Listening to the pulse of the natural world

by Colin Ricketts 02 Mar 2011
Listening to the pulse of the natural world

Purdue Agricultural Communication photo - Tom Campbell

It’s not often that a whole new area of science can be reported, but if Purdue University associate professor Brian Pijanowski gets his way, we’ll soon all be listening out for the latest developments in soundscape ecology.

Professor Pijanowksi believes that sound is one of the first things to change as an environment changes. He also believes that sound can be an evocative way of connecting people to natural environments.

The associate professor of forestry and natural resources is the lead author of a paper setting out the new field of study in the journal BioScience.

Pijanowski said: ''The dawn and dusk choruses of birds are very characteristic of a location. If the intensity or patterns of these choruses change, there is likely something causing that change.

''Ecologists have ignored how sound that emanates from an area can help determine what's happening to the ecosystem.''

Pijanowski is already at work around Tippecanoe County in Indiana, working in both predominantly natural and human-dominated surrounds. His team has made more than 35,000 recordings which aim to produce a sound picture of how humans impact on an area, replacing natural rhythms with a constant human noise.

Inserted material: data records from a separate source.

Definition demo_bucket : bucket_t :=
  <[lit "root/a.txt" := mkObject (lit "hello") None [] 0]> (<[lit "root/b/c.txt" := mkObject (lit "x") None [] 0]> ∅).

Lemma object_pages_complete_witness :
  exists fuel ps, obj_pages demo_dialect [] [lit "root"] fuel Background "." true 1 "" demo_bucket = Some (inl ps) /\
    "b/c.txt"%string ∈ Path <$> mjoin (Entries <$> ps).
Proof.
  destruct (object_pages_complete demo_dialect [] [lit "root"] Background "." true 1 demo_bucket) as (fuel & H);
    [by vm_compute|done|by vm_compute|].
  destruct (obj_pages demo_dialect [] [lit "root"] fuel Background "." true 1 "" demo_bucket) as [[ps|err]|] eqn:E;
    [|by destruct H as (i & w & w' & e & _ & ? & _)|done].
  exists fuel, ps. split; [done|]. apply H. split_and!; [by vm_compute| |by vm_compute|by vm_compute].
  exists (mkObject (lit "x") None [] 0). vm_compute. reflexivity.
Defined.

(** A key that starts with a slash is listed under a path that names another object. *)
Example slash_key_listed :
  let fs := newFilesystem [] [] in
  let w : bucket_t := <[lit "/a" := mkObject (lit "x") None [] 0]> ∅ in
  match ObjListFiles demo_dialect fs Background "." (mkListOptions true 10 "") w with
  | (_, inl page) => bool_decide (Path <$> Entries page = ["a"%string])
  | _ => false
  end = true /\ key_of fs "a" <> lit "/a".
Proof. split; [vm_compute; reflexivity|done]. Qed.

(** The loss of [object_move], on this service. *)
Example move_onto_itself :
  let '(w, err) := ObjMove demo_dialect (newFilesystem [] [lit "root"]) Background "a.txt" "a.txt" demo_bucket in
  err = None /\ w !! lit "root/a.txt" = None.
Proof. vm_compute. done. Qed.
(** [execute] under every schedule: never more than [limit] callbacks at a
    time, each index called at most once; it returns only when none is running;
    without an error exactly if every index was called and succeeded; an error it
    returns is that of a callback it called, or the cause of the cancellation of
    the caller's context. *)
Theorem execute_outcome l s :
  steps count fn_upd fn_err l (start limit m0) = Some s ->
  length (calling (map_to_list (active s))) <= limit /\ NoDup (called s) /\
  (forall i, i ∈ called s -> i < count) /\
  match ph s with
  | Returned None =>
      active s = ∅ /\ Permutation (called s) (seq 0 count) /\ forall i, i < count -> fn_err i = None
  | Returned (Some e) =>
      active s = ∅ /\ (parent s = Some e \/ exists i, i ∈ called s /\ fn_err i = Some e)
  | _ => True
  end.
Proof.
  intros Hs. assert (H : einv limit count fn_upd fn_err m0 s) by (eapply steps_einv; [apply start_einv|done]).
  destruct (called_nodup _ H) as [Hnd Hlt]. pose proof (e_index _ _ _ _ _ _ H).
  split. { pose proof (calling_length (map_to_list (active s))). pose proof (e_le _ _ _ _ _ _ H).
    rewrite length_map_to_list in *. lia. }
  split; [done|]. split; [intros i Hi; apply Hlt in Hi; lia|].
  pose proof (e_phase _ _ _ _ _ _ H) as Hp. unfold phase_ok in Hp.
  destruct (ph s) as [| | |[e|]] eqn:Eph; try done; destruct Hp as (Ha & _ & _); (split; [done|]).
  - by apply returned_some.
  - destruct (returned_none s H Eph) as (H1 & _ & H2). done.
Qed.

(** ** Termination *)

Definition phase_weight (p : phase) : nat :=
  match p with Looping => 3 | Going => 2 | Waiting => 1 | Returned _ => 0 end.
Definition call_weight (p : nat * call) : nat := match p.2 with Checking => 2 | Calling => 1 end.
Definition measure (s : exec A G) : nat :=
  5 * (count - index s) + phase_weight (ph s) + sum_list_with call_weight (map_to_list (active s)).

Definition internal (a : action) : bool := match a with Cancel _ => false | _ => true end.

Lemma weight_delete (s : exec A G) i x :
  active s !! i = Some x ->
  sum_list_with call_weight (map_to_list (active s))
  = call_weight (i, x) + sum_list_with call_weight (map_to_list (delete i (active s))).
Proof. intros Hi. by rewrite <- (map_to_list_delete _ _ _ Hi). Qed.

Lemma step_decreases a s s' :
  einv limit count fn_upd fn_err m0 s -> internal a = true ->
  step count fn_upd fn_err a s = Some s' -> measure s' < measure s.
Proof.
  intros H. assert (W2 : forall i, call_weight (i, Checking) = 2) by done.
  assert (W1 : forall i, call_weight (i, Calling) = 1) by done.
  assert (Hput : forall i x, sum_list_with call_weight (map_to_list (<[i := x]> (active s)))
                 = call_weight (i, x) + sum_list_with call_weight (map_to_list (delete i (active s)))).
  { intros i x. rewrite <- insert_delete_eq, map_to_list_insert by (by rewrite lookup_delete_eq). done. }
  destruct a; cbn [internal step]; try done; intros _.
  - unfold loop_check, measure. destruct (ph s) eqn:E; try done. intros [= <-].
    destruct (_ <? _); [destruct (g_cause _)|]; cbn [set_phase index ph active phase_weight]; lia.
  - unfold loop_go, measure. destruct (ph s) eqn:E; try done. destruct (g_ready _); [|done]. intros [= <-].
    pose proof (e_phase _ _ _ _ _ _ H) as Hp. unfold phase_ok in Hp. rewrite E in Hp.
    cbn [index ph active phase_weight]. rewrite Hput, W2.
    destruct (active s !! index s) as [x|] eqn:Ex; [rewrite (weight_delete _ _ _ Ex)|rewrite delete_id by done]; lia.
  - unfold call_check, measure. destruct (active s !! i) as [[]|] eqn:Hi; try done. intros [= <-].
    rewrite (weight_delete _ _ _ Hi). destruct (g_cause _); cbn [finish index ph active]; rewrite ?Hput, ?W1, ?W2; lia.
  - unfold call_return, measure. destruct (active s !! i) as [[]|] eqn:Hi; try done. intros [= <-].
    rewrite (weight_delete _ _ _ Hi), W1. cbn [finish index ph active]. lia.
  - unfold wait, measure. destruct (ph s) eqn:E; try done. destruct (_ =? _); [|done]. intros [= <-].
    cbn [set_phase index ph active phase_weight]. lia.
Qed.

Lemma execute_progress s :
  0 < limit -> einv limit count fn_upd fn_err m0 s ->
  (exists r, ph s = Returned r) \/ exists a s', internal a = true /\ step count fn_upd fn_err a s = Some s'.
Proof.
  intros Hl H. assert (Hcall : active s <> ∅ -> exists a s', internal a = true /\ step count fn_upd fn_err a s = Some s').
  { intros [i [x Hi]]%map_choose. destruct x.
    - exists (Check i). simpl. unfold call_check. rewrite Hi. by eauto.
    - exists (Return_ i). simpl. unfold call_return. rewrite Hi. by eauto. }
  destruct (decide (active s = ∅)) as [Ha|]; [|by right; apply Hcall].
  assert (Hz : g_active (group s) = 0) by (rewrite (e_active _ _ _ _ _ _ H), Ha; apply map_size_empty).
  destruct (ph s) as [| | |r] eqn:E; [| | |by left; eauto]; right.
  - exists Loop. simpl. unfold loop_check. rewrite E. by eauto.
  - exists Go. simpl. unfold loop_go. rewrite E, ready_law, (e_limit _ _ _ _ _ _ H), Hz.
    destruct (Nat.ltb_spec 0 limit); [by eauto|lia].
  - exists Wait. simpl. unfold wait. rewrite E, Hz. by eauto.
Qed.

(** [execute] always returns: from every reachable state, whatever is
    scheduled, there are at most [measure] moves of its own, and until it has
    returned one of them is possible (callbacks return in the end). *)
Theorem execute_terminates l s l' s' :
  0 < limit -> steps count fn_upd fn_err l (start limit m0) = Some s ->
  Forall (fun a => internal a = true) l' -> steps count fn_upd fn_err l' s = Some s' ->
  length l' <= measure s /\
  ((exists r, ph s' = Returned r) \/
   exists a s'', internal a = true /\ step count fn_upd fn_err a s' = Some s'').
Proof.
  intros Hl Hs Hi Hs'. assert (H : einv limit count fn_upd fn_err m0 s) by (eapply steps_einv; [apply start_einv|done]).
  split; [|apply execute_progress; [done|by eapply steps_einv]]. clear Hs. revert s H Hs'.
  induction Hi as [|a l' Ha Hi IH]; intros s H; cbn [steps]; [intros _; simpl; lia|].
  destruct (step _ _ _ a s) as [r|] eqn:E; [|done]. intros Hs'.
  pose proof (step_decreases a s r H Ha E). apply IH in Hs'; [|by eapply step_einv]. simpl. lia.
Qed.
End Outcome.

(** ** Collections *)

Section Collections.
Context (G : Type) `{!ErrGroup G, !ErrGroupLaws G} {T : Type}.

Lemma executes_inv {A} limit count fn_upd fn_err (m0 : A) (s : exec A G) err :
  executes G limit count fn_upd fn_err m0 s err -> einv limit count fn_upd fn_err m0 s /\ ph s = Returned err.
Proof. intros (l & Hs & Hr). split; [eapply steps_einv; [apply start_einv|done]|done]. Qed.

(** The slots after the callbacks of [bs]. *)
Lemma map_slots {B} (fn : nat -> T -> B * option error) values (m0 : list B) bs :
  length m0 = length values ->
  let m := foldl (fun m i => Map_write fn values i m) m0 bs in
  length m = length values /\
  forall i v r, i ∈ bs -> values !! i = Some v -> fn i v = (r, None) -> m !! i = Some r.
Proof.
  intros Hlen. induction bs as [|j bs [IHl IH]] using rev_ind; cbn zeta; [split; [done|by intros ??? ?%not_elem_of_nil]|].
  rewrite foldl_app. cbn [foldl]. unfold Map_write at 1 3. cbn zeta in IHl, IH.
  set (m := foldl _ m0 bs) in *. split.
  - destruct (fn j <$> values !! j) as [[r [e|]]|]; [done| |done]. by rewrite length_insert.
  - intros i v r [Hi| ->%list_elem_of_singleton]%elem_of_app Hv Hf.
    + pose proof (IH i v r Hi Hv Hf) as Hm. destruct (fn j <$> values !! j) as [[r' [e|]]|] eqn:E; [done| |done].
      destruct (decide (i = j)) as [->|]; [|by rewrite list_lookup_insert_ne].
      rewrite Hv in E. simpl in E. rewrite Hf in E. injection E as <-.
      apply list_lookup_insert_eq. apply lookup_lt_Some in Hv. lia.
    + rewrite Hv. simpl. rewrite Hf. apply list_lookup_insert_eq. apply lookup_lt_Some in Hv. lia.
Qed.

''As we continue to become more and more urban, we get used to the urban sounds which are mostly just noise. We're so used to blocking out noise that we block out the natural sounds as well,'' Pijanowski said.

''Animals create sounds for a reason: to convey information. Noise carries no information with it generally. The sound of a car passing by is important, but it is simply making noise as a result of friction. The noise it makes has no information. It's not an intentional signal being produced by a sentient being.''

Pijanowski believes that by losing touch with the sounds of nature we risk losing respect for the natural world.

As recording equipment and software steadily decreases in price and increases in quality, Pijanowski hopes to spread the word of his new field for which he has had to borrow terms like ''biophony'' for the sounds created by organisms) and ''geophony'', for example wind and thunder hitherto used by avant garde sound artists.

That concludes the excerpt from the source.